Creative Commons 'BY' version 4.0 license

7 Background: The initial report of the Selenium and Vitamin E Cancer Prevention Trial (SELECT) found no reduction in risk of prostate cancer with either selenium or vitamin E supplements but a non-statistically significant increase in prostate cancer risk with vitamin E. Longer follow-up and more prostate cancer events provide further insight into the relationship of vitamin E and prostate cancer. METHODS: SELECT randomized 35,533 men from 427 study sites in the United States, Canada and Puerto Rico in a double-blind manner between August 22, 2001 and June 24, 2004. Eligible men were 50 years or older (African Americans) or 55 years or older (all others) with a PSA <4.0 ng/mL and a digital rectal examination not suspicious for prostate cancer. Included in the analysis are 34,887 men randomly assigned to one of four treatment groups: selenium (n=8752), vitamin E (n=8737), both agents (n=8702), or placebo (n=8696).
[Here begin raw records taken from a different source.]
(** * Speech services: the STT and TTS fallback chains of
      [app/services/elevenlabs.py]

    A shallow embedding of the module.  The two entry points
    [transcribe_audio] and [text_to_speech] and their four helpers are
    written in a small monad that threads the module-level flag
    [_elevenlabs_blocked], records the calls made to the vendors and carries
    Python exceptions.  The vendors and the HTTP client are an oracle
    ([world]): it answers each call of [client.post] with a response, a
    transport error or an exception of the client itself, and each Edge-TTS
    synthesis with a stream of chunks. *)

From Stdlib Require Import String Ascii List Bool ZArith NArith Lia.
From Stdlib Require Import Strings.Byte.
From Stdlib Require Import PrimFloat.
From ExtLib Require Import Structures.Monad Structures.MonadExc
  Structures.MonadState.
Import ListNotations.
Import MonadNotation.
Local Open Scope string_scope.
Local Open Scope monad_scope.
Set Warnings "-register-all".

(** ** Python values used by the module *)

Definition bytes := list byte.

(** [needle in hay] on [str]. *)
Fixpoint str_in (needle hay : string) : bool :=
  if String.prefix needle hay then true
  else match hay with
       | EmptyString => false
       | String _ hay' => str_in needle hay'
       end.

(** [str.lower()] on one character.  A character is a code point below 256:
    the upper-case letters there are A-Z and U+00C0..U+00DE without the
    multiplication sign U+00D7, each 32 below its lower-case letter. *)
Definition lower_char (c : ascii) : ascii :=
  let n := N_of_ascii c in
  if ((65 <=? n) && (n <=? 90)
      || (192 <=? n) && (n <=? 222) && negb (n =? 215))%N
  then ascii_of_N (n + 32) else c.

Fixpoint lower (s : string) : string :=
  match s with
  | EmptyString => EmptyString
  | String c s' => String (lower_char c) (lower s')
  end.

(** The split of [s] at its last ["."], when there is one. *)
Fixpoint split_last_dot (s : string) : option (string * string) :=
  match s with
  | EmptyString => None
  | String c s' =>
      match split_last_dot s' with
      | Some (before, after) => Some (String c before, after)
      | None => if Ascii.eqb c "." then Some (EmptyString, s') else None
      end
  end.

(** [s.rsplit(".", 1)]: at most one split, from the right. *)
Definition rsplit_dot_1 (s : string) : list string :=
  match split_last_dot s with
  | Some (before, after) => [before; after]
  | None => [s]
  end.

(** [l[-1]] on a list of strings that is never empty here. *)
Definition last_item (l : list string) : string := List.last l EmptyString.

(** A dict with string keys, in insertion order; keys are distinct. *)
Fixpoint dict_get {V : Type} (d : list (string * V)) (k : string) : option V :=
  match d with
  | [] => None
  | (k', v) :: d' => if String.eqb k' k then Some v else dict_get d' k
  end.

(** [d.get(k, default)]. *)
Definition dict_get_default {V : Type} (d : list (string * V)) (k : string)
    (default : V) : V :=
  match dict_get d k with Some v => v | None => default end.

(** What [json.loads] builds: [None], [bool], [int], [float], [str], [list]
    and [dict]. *)
Inductive json : Type :=
| JNull
| JBool (b : bool)
| JInt (z : Z)
| JFloat (f : float)
| JStr (s : string)
| JArr (items : list json)
| JObj (fields : list (string * json)).

(** Truth value of an object in an [if]. *)
Definition truthy (v : json) : bool :=
  match v with
  | JNull => false
  | JBool b => b
  | JInt z => negb (z =? 0)%Z
  | JFloat f => negb (PrimFloat.eqb f 0%float)
  | JStr s => negb (String.eqb s "")
  | JArr items => match items with [] => false | _ => true end
  | JObj fields => match fields with [] => false | _ => true end
  end.

(** [len(v)]; [None] where Python raises [TypeError]. *)
Definition py_len (v : json) : option nat :=
  match v with
  | JStr s => Some (String.length s)
  | JArr items => Some (List.length items)
  | JObj fields => Some (List.length fields)
  | _ => None
  end.

(** A configuration constant: unset ([None]) or a string.  Both [None] and
    [""] are false in an [if]. *)
Definition setting := option string.

Definition is_set (c : setting) : bool :=
  match c with
  | Some s => negb (String.eqb s "")
  | None => false
  end.

(** [f"{c}"]. *)
Definition format_setting (c : setting) : string :=
  match c with Some s => s | None => "None" end.

(** The constants imported from [app.config], which is not part of the
    sources read here; they are parameters of every definition below. *)
Record config : Type := {
  ELEVENLABS_API_KEY : setting;
  ELEVENLABS_STT_URL : setting;
  ELEVENLABS_TTS_URL : setting;
  ELEVENLABS_VOICE_ID : setting;
  GROQ_API_KEY : setting
}.

(** ** The HTTP client and Edge-TTS, as the module sees them *)

Inductive request_body : Type :=
| Multipart (file_name : string) (file_content : bytes) (file_mime : string)
    (data : list (string * string))
| JsonBody (payload : json).

Record request : Type := {
  url : setting;
  headers : list (string * setting);
  req_body : request_body
}.

(** What [resp.json()] raises when the body does not parse:
    [json.JSONDecodeError] on malformed JSON, [UnicodeDecodeError] on a body
    that is not valid in its encoding, another [ValueError], or
    [RecursionError] on a body nested too deeply. *)
Inductive json_error : Type :=
| NotJson
| NotUnicode
| BadValue
| TooDeep.

(** An [httpx.Response]: the status, the raw body ([content]), its decoding
    to [str] ([text]) and the result of [json()]: the parsed value, or [None]
    where the body does not parse and [json()] raises [json_failure]. *)
Module Response.
Record t : Type := {
  status_code : Z;
  content : bytes;
  text : string;
  json_body : option json;
  json_failure : json_error
}.
End Response.
Definition response : Type := Response.t.

(** What [client.post] raises by itself, before anything is sent, none of
    them an [httpx.RequestError]: [httpx.InvalidURL] for a URL it cannot
    parse (a control character in the voice id, say), [UnicodeEncodeError]
    for a header value it cannot encode, [TypeError] for an argument of the
    wrong type (a URL that is [None]). *)
Inductive client_error : Type :=
| BadURL
| BadHeader
| BadArgument.

(** [client.post] returns a response, or raises a subclass of
    [httpx.RequestError] (connection, protocol and timeout errors; every call
    is made with [timeout=30.0]), or raises an error of the client. *)
Inductive post_outcome : Type :=
| PostResponse (r : response)
| PostRequestError
| PostClientError (e : client_error).

(** A chunk of [Communicate.stream()]: a dict with a ["type"] and, for audio
    chunks, a ["data"]. *)
Record chunk : Type := {
  chunk_type : string;
  chunk_data : option bytes
}.

(** A synthesis yields chunks and then ends, or raises. *)
Record stream_outcome : Type := {
  yielded : list chunk;
  stream_raises : bool
}.

Record world : Type := {
  http_post : request -> post_outcome;
  edge_stream : string -> string -> stream_outcome
}.

(** ** Effects *)

Inductive exn : Type :=
| HTTPStatusError (r : response)
| RequestError
| InvalidURL
| UnicodeEncodeError
| JSONDecodeError
| UnicodeDecodeError
| ValueError
| RecursionError
| AttributeError
| TypeError
| KeyError
| EdgeError.

Definition exn_of_client_error (e : client_error) : exn :=
  match e with
  | BadURL => InvalidURL
  | BadHeader => UnicodeEncodeError
  | BadArgument => TypeError
  end.

Definition exn_of_json_error (e : json_error) : exn :=
  match e with
  | NotJson => JSONDecodeError
  | NotUnicode => UnicodeDecodeError
  | BadValue => ValueError
  | TooDeep => RecursionError
  end.

Inductive provider : Type := ElevenLabsSTT | GroqSTT | ElevenLabsTTS.

Inductive level : Type := INFO | WARNING | ERROR.

(** What a run does that is visible outside: calls of [client.post], each
    with its request (sent unless the client raises an error of its own),
    syntheses started, log records. *)
Inductive event : Type :=
| HttpPost (p : provider) (req : request)
| EdgeStream (text voice : string)
| Log (lvl : level) (msg : string).

Definition trace := list event.

(** The module's only global. *)
Record state : Type := { _elevenlabs_blocked : bool }.

Definition initial_state : state := {| _elevenlabs_blocked := false |}.

Definition blocked_state : state := {| _elevenlabs_blocked := true |}.

Inductive result (A : Type) : Type :=
| Returns (a : A)
| Raises (e : exn).
Arguments Returns {A} a.
Arguments Raises {A} e.

Record outcome (A : Type) : Type := {
  value : result A;
  final : state;
  events : trace
}.
Arguments value {A} o.
Arguments final {A} o.
Arguments events {A} o.

(** A computation: from the global's value to a result, the global's new
    value and the events in order.  The global survives an exception. *)
Definition M (A : Type) : Type := state -> outcome A.

Definition m_ret {A : Type} (a : A) : M A :=
  fun st => {| value := Returns a; final := st; events := [] |}.

Definition m_bind {A B : Type} (m : M A) (k : A -> M B) : M B :=
  fun st =>
    let o := m st in
    match value o with
    | Returns a =>
        let o' := k a (final o) in
        {| value := value o'; final := final o';
           events := (events o ++ events o')%list |}
    | Raises e => {| value := Raises e; final := final o; events := events o |}
    end.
Data reflect the final data collected by the study sites on their participants through July 5, 2011. RESULTS: This report includes 54,464 additional person-years of follow-up since the primary report. Hazard ratios (99% confidence intervals [CI]) and numbers of prostate cancers were 1.17 (99% CI 1.004-1.36, p=.008, n=620) for vitamin E, 1.09 (99% CI 0.93-1.27, p=.18, n=575) for selenium, 1.05 (99%CI 0.89-1.22, p=.46, n=555) for selenium + vitamin E vs. 1.00 (n=529) for placebo. The absolute increase in risk compared with placebo for vitamin E, selenium and the combination were 1.6, 0.9 and 0.4 cases of prostate cancer per 1,000 person-years. CONCLUSIONS: Dietary supplementation with Vitamin E significantly increases the risk of prostate cancer among healthy men.